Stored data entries
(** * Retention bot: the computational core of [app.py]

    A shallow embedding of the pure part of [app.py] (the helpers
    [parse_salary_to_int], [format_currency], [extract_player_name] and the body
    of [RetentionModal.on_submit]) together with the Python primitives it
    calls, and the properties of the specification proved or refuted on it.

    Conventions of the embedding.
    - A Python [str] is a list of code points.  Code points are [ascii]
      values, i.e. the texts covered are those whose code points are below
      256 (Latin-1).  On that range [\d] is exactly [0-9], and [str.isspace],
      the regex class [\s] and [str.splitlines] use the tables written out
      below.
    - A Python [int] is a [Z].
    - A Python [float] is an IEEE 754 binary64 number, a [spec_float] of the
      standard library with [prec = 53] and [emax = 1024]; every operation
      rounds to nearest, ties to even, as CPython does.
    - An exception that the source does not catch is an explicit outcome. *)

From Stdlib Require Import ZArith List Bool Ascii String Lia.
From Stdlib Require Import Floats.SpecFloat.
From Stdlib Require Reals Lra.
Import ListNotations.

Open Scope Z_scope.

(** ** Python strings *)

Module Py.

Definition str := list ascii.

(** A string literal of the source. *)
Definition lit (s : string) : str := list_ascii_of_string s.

--

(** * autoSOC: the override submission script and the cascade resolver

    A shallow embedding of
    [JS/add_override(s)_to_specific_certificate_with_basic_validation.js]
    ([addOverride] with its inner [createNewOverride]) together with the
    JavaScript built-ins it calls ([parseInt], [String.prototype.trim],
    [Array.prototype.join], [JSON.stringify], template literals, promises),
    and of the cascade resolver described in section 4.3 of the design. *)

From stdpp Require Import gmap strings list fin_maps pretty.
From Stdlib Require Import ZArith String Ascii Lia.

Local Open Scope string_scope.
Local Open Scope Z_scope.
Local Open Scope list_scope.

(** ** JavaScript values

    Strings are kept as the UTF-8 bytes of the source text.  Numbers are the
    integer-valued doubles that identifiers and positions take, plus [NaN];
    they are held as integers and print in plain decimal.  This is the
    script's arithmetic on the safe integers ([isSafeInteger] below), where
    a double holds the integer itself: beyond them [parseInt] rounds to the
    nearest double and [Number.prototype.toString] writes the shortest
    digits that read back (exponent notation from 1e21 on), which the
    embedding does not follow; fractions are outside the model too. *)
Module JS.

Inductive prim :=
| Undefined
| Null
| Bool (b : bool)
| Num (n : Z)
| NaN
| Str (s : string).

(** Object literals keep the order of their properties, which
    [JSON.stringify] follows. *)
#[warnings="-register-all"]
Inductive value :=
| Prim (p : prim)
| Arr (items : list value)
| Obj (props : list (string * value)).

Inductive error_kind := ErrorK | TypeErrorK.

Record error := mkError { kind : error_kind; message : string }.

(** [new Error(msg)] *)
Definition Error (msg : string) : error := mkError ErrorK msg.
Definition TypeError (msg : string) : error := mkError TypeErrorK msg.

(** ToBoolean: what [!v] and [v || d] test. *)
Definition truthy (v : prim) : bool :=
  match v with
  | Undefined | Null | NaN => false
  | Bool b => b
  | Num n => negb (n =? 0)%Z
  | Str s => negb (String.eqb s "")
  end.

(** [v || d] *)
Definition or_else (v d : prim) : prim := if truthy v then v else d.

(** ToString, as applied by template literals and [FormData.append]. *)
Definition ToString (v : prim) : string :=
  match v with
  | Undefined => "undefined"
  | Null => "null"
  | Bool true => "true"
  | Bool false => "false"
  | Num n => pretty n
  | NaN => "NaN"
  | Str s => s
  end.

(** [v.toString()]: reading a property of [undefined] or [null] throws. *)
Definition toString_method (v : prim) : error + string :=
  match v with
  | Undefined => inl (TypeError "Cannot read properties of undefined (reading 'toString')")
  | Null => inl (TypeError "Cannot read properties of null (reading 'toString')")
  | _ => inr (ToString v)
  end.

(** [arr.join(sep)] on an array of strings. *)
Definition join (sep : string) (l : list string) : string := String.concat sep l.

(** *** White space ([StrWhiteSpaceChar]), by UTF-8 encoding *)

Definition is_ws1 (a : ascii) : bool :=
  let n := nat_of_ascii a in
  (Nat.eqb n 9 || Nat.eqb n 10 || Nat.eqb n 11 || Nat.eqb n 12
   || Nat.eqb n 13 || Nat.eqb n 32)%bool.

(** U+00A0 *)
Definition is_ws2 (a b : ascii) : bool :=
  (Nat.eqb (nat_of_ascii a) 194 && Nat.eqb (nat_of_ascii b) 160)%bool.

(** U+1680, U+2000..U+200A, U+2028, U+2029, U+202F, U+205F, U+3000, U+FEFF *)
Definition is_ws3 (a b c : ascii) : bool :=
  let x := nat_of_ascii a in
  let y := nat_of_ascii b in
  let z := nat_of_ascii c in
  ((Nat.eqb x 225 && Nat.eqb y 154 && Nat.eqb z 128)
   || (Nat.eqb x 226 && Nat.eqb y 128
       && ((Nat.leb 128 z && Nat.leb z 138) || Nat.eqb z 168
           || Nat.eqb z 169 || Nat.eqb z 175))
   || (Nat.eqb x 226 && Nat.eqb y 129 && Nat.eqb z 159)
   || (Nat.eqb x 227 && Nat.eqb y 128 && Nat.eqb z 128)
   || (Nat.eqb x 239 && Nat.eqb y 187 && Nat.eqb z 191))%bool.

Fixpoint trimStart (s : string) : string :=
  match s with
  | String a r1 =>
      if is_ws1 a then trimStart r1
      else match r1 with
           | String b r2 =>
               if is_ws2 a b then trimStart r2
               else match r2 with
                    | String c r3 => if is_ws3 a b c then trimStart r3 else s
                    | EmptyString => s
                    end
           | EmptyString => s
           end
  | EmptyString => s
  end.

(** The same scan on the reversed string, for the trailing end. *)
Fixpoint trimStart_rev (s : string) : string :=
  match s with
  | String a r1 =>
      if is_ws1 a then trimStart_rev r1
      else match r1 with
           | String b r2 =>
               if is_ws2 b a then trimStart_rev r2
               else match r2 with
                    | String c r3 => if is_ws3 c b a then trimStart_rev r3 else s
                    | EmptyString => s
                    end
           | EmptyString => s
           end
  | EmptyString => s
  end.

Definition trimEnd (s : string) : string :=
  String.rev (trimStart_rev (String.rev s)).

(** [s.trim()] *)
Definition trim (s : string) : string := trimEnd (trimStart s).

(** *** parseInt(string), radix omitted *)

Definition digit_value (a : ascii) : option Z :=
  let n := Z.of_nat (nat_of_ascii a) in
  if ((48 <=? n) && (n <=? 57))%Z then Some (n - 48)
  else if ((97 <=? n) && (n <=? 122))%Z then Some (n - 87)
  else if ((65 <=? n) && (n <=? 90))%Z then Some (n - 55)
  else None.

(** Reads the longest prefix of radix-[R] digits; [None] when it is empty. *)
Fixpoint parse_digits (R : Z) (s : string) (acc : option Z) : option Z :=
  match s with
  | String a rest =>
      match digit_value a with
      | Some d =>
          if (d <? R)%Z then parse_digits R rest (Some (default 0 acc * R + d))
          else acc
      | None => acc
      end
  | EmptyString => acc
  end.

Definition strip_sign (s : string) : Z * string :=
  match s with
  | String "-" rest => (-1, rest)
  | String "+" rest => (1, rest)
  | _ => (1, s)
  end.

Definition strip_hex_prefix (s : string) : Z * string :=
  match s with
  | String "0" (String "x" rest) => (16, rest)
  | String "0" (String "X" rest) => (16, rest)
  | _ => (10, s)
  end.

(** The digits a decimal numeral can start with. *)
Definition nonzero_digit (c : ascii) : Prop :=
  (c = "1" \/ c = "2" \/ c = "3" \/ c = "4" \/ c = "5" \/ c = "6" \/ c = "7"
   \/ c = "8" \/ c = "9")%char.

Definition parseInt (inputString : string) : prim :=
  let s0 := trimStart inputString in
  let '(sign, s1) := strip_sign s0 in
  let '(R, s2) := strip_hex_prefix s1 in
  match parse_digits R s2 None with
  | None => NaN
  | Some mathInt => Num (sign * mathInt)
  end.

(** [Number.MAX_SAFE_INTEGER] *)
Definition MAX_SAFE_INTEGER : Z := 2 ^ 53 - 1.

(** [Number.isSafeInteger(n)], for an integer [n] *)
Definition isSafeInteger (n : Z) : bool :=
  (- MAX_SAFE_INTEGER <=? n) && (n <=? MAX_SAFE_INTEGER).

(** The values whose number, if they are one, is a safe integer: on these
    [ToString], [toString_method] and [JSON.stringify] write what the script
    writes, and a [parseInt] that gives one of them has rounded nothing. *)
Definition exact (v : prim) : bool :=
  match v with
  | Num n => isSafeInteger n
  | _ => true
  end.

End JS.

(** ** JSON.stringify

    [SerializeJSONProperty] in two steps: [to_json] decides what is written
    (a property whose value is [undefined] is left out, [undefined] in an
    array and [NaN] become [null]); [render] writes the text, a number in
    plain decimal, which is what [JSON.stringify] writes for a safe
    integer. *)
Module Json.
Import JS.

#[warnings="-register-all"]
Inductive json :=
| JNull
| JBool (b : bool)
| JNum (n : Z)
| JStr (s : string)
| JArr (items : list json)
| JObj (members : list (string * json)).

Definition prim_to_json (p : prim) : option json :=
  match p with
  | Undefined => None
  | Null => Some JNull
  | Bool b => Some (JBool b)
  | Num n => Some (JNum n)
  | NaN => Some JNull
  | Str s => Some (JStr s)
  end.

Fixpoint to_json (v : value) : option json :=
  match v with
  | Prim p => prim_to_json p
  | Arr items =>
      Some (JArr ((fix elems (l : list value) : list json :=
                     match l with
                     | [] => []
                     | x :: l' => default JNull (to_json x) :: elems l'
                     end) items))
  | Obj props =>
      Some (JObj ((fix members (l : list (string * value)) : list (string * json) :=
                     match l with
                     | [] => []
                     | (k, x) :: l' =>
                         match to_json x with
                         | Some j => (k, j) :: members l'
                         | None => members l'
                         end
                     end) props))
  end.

...

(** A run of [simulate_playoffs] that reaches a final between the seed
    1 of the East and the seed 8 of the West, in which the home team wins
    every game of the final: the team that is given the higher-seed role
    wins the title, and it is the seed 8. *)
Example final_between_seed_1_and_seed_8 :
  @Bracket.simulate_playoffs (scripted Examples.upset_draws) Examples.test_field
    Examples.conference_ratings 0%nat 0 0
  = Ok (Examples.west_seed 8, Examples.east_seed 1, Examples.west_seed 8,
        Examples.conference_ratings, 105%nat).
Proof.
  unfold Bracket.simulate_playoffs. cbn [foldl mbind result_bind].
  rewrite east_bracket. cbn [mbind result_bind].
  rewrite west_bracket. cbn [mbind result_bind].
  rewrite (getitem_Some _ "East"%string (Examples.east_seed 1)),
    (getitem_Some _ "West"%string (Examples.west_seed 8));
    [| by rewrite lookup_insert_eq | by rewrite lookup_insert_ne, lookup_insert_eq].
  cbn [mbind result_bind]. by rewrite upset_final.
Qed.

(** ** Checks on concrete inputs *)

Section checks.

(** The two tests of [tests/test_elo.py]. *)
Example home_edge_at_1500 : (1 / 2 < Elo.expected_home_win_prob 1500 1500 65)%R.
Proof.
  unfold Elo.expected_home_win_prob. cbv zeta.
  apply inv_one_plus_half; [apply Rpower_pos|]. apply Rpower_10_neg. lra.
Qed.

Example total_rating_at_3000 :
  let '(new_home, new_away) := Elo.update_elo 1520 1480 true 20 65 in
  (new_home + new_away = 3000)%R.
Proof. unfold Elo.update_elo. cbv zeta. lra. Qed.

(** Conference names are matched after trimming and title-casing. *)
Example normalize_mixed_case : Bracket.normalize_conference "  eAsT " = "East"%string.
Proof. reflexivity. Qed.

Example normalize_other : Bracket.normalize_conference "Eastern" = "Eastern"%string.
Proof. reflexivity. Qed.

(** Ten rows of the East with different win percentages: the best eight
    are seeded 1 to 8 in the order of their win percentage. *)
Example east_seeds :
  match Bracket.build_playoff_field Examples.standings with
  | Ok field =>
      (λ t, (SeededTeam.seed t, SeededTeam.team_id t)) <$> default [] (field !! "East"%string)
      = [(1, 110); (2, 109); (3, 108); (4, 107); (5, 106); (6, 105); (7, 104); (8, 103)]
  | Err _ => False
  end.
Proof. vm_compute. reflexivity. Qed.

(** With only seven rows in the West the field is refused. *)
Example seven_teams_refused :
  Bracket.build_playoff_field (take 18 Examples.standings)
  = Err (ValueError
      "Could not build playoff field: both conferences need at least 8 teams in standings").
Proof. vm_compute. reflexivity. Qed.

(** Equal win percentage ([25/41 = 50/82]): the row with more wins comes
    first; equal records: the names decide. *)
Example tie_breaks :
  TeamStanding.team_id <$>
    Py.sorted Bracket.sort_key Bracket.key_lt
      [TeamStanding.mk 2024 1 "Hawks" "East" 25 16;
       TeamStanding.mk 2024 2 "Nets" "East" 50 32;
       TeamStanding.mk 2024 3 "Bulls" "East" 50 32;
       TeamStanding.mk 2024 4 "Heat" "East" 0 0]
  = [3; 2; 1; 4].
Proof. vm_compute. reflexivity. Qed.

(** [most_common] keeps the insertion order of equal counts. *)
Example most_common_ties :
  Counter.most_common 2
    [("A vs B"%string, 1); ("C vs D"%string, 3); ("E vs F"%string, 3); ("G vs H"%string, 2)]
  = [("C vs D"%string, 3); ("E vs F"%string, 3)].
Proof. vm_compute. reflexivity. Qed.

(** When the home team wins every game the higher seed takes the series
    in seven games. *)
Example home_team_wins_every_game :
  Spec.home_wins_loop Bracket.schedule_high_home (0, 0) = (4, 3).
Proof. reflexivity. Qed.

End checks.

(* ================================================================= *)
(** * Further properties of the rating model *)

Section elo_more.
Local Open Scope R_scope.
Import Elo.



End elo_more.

Task: Starting with the line that holds "(** * Retention" and ending with the line that holds "On that range", retype every line in the data above exactly, and nothing else.

Task answer:
(** * Retention bot: the computational core of [app.py]

    A shallow embedding of the pure part of [app.py] (the helpers
    [parse_salary_to_int], [format_currency], [extract_player_name] and the body
    of [RetentionModal.on_submit]) together with the Python primitives it
    calls, and the properties of the specification proved or refuted on it.

    Conventions of the embedding.
    - A Python [str] is a list of code points.  Code points are [ascii]
      values, i.e. the texts covered are those whose code points are below
      256 (Latin-1).  On that range [\d] is exactly [0-9], and [str.isspace],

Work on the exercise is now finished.